RECORDED INFORMATION:
────────────────────────────────────────

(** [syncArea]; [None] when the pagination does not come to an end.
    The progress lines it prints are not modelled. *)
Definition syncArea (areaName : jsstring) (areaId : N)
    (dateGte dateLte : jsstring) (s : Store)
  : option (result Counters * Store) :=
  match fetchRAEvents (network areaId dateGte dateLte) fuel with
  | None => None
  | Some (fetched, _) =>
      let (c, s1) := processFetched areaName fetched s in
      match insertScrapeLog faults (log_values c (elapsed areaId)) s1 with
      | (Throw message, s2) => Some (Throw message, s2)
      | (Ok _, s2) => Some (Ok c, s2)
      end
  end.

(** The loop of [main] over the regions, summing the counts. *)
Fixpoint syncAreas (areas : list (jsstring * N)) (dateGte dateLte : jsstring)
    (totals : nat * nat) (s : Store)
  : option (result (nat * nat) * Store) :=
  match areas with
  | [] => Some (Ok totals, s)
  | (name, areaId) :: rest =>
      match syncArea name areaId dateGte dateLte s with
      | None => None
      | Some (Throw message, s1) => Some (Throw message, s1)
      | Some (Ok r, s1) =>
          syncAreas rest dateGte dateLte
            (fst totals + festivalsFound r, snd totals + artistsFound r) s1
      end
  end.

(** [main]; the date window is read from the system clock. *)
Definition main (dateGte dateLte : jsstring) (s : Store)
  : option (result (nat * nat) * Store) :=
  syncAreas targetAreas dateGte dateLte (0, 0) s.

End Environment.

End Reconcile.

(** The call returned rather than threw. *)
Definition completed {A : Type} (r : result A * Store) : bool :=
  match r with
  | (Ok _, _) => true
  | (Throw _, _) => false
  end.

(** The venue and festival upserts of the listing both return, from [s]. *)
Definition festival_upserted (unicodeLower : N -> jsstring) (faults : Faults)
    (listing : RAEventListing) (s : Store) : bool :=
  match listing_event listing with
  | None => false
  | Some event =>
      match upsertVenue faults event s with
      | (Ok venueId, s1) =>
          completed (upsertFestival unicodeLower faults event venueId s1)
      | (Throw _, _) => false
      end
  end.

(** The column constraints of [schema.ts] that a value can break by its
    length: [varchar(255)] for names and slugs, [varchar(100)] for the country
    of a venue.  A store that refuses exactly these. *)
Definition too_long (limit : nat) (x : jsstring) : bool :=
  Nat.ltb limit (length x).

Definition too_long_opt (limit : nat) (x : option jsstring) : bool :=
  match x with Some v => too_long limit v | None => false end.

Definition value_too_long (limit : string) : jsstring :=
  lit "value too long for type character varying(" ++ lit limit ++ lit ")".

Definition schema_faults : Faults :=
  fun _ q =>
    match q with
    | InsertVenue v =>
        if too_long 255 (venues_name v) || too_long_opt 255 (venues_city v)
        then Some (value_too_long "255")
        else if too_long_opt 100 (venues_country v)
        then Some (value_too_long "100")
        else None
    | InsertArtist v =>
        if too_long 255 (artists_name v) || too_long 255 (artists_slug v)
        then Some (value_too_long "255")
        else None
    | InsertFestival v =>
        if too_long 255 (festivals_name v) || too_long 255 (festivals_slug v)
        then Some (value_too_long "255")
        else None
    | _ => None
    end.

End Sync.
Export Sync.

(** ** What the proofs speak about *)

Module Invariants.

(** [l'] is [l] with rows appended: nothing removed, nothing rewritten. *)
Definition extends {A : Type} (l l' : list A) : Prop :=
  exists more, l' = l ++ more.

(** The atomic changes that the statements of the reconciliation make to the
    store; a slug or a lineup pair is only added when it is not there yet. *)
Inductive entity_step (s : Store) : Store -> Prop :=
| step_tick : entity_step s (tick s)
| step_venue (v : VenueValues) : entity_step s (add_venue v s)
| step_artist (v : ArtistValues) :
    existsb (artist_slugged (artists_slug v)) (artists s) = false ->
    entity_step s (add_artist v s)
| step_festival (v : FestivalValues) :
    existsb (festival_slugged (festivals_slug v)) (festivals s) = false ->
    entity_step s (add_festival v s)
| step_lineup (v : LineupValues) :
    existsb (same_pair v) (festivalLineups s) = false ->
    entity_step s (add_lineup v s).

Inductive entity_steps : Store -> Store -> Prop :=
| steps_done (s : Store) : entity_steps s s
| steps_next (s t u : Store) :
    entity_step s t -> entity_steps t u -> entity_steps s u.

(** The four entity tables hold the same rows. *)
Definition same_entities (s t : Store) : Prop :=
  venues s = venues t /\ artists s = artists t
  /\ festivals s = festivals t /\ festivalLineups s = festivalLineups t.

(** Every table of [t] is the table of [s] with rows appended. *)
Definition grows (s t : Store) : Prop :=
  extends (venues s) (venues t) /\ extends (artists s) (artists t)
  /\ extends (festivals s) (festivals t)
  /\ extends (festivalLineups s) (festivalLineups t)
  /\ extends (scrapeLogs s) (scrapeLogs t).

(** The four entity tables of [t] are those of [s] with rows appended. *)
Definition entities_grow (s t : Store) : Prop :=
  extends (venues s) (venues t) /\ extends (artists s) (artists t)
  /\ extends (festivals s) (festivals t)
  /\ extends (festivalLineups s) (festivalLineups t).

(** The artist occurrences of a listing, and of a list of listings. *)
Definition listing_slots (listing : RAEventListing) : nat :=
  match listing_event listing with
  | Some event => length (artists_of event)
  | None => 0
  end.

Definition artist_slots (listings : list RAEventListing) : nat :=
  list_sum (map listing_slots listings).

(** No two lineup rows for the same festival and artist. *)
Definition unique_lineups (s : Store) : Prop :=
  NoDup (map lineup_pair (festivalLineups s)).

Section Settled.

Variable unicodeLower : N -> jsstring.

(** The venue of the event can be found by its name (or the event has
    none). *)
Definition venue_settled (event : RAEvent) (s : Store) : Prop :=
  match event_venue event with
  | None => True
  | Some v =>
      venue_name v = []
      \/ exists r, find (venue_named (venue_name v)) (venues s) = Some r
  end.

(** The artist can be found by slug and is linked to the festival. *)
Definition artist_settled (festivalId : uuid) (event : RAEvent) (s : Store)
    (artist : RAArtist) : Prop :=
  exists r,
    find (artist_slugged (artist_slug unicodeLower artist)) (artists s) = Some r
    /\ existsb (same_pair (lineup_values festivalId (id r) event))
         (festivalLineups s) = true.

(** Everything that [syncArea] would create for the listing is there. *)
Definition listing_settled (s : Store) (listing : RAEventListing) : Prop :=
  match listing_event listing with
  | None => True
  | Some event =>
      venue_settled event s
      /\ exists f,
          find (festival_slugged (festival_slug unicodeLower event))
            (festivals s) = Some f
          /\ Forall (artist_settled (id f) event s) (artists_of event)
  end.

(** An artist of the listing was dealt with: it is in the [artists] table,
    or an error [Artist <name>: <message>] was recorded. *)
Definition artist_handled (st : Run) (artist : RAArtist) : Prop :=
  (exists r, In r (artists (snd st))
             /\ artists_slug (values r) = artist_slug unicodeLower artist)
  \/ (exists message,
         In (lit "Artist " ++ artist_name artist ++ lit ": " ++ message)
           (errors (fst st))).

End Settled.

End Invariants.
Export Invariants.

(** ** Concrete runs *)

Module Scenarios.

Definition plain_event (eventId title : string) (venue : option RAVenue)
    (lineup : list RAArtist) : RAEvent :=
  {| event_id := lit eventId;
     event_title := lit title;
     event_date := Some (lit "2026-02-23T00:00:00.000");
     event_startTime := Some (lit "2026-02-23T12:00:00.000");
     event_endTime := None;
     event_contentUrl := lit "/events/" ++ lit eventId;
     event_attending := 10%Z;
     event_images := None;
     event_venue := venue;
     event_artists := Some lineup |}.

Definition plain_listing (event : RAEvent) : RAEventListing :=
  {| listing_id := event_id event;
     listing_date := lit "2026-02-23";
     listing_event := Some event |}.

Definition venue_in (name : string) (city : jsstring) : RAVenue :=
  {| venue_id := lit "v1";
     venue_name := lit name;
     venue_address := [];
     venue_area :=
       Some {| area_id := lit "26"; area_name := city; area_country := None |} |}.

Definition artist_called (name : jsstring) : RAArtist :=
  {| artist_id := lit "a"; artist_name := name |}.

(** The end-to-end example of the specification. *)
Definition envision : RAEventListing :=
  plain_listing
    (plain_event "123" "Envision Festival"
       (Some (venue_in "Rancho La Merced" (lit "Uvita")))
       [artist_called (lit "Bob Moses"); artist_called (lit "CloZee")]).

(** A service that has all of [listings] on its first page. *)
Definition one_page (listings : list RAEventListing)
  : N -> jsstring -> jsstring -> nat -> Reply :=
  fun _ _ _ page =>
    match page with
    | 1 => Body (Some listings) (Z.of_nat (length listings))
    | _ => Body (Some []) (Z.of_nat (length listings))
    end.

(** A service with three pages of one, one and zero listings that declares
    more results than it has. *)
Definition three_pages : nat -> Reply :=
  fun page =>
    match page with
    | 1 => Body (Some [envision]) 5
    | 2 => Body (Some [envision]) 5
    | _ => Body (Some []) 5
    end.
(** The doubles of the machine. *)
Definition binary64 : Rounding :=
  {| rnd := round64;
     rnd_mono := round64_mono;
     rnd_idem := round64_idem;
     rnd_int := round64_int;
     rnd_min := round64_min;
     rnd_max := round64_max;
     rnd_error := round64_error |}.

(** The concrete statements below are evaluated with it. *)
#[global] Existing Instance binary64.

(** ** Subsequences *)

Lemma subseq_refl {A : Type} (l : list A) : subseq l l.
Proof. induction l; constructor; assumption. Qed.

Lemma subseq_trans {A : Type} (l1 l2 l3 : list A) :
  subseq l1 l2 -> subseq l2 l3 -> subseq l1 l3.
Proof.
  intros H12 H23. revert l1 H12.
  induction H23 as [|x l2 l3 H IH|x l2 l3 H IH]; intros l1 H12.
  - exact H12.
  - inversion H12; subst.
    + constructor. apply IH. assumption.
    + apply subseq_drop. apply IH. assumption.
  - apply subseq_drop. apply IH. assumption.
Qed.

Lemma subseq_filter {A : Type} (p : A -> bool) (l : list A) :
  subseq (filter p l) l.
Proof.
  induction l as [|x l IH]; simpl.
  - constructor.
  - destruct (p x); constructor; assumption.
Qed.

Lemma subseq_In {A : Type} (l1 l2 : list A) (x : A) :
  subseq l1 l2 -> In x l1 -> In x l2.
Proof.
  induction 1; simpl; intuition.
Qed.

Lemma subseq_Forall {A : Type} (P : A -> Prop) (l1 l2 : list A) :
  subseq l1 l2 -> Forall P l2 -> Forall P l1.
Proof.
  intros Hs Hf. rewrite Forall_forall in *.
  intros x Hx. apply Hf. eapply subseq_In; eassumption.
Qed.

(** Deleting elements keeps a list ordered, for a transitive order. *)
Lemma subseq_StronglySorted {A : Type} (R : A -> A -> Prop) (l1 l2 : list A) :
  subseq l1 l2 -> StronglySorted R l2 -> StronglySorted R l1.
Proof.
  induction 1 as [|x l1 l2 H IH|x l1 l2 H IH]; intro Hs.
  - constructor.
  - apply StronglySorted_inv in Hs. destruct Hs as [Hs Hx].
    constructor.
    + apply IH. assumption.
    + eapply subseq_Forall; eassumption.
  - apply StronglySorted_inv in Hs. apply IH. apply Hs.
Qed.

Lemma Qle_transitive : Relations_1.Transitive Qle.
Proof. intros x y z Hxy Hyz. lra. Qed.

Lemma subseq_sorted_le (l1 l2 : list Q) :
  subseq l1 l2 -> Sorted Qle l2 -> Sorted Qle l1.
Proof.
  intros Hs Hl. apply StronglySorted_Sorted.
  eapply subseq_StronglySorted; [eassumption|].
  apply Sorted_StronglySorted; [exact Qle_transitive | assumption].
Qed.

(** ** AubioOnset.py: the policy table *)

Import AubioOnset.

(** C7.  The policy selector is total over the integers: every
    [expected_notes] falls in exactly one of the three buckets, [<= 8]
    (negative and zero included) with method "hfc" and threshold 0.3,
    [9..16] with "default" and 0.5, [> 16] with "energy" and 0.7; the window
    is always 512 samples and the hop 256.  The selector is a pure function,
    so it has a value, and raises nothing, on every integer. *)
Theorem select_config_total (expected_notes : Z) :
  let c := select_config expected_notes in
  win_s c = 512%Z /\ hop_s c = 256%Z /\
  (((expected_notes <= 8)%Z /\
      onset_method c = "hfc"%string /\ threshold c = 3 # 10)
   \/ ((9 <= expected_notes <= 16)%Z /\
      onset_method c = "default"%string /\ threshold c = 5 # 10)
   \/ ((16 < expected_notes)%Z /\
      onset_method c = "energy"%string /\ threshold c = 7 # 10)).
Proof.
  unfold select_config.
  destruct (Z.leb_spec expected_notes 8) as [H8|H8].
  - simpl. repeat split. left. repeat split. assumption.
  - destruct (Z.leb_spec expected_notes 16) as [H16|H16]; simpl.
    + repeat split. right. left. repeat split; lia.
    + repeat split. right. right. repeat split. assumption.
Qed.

────────────────────────────────────────

YOUR INSTRUCTIONS: Each line of the entries holding the string "that" should be found and copied.

RESPONSE TO THE TASK:
(** The column constraints of [schema.ts] that a value can break by its
    of a venue.  A store that refuses exactly these. *)
(** The atomic changes that the statements of the reconciliation make to the
(** Everything that [syncArea] would create for the listing is there. *)
(** A service that has all of [listings] on its first page. *)
(** A service with three pages of one, one and zero listings that declares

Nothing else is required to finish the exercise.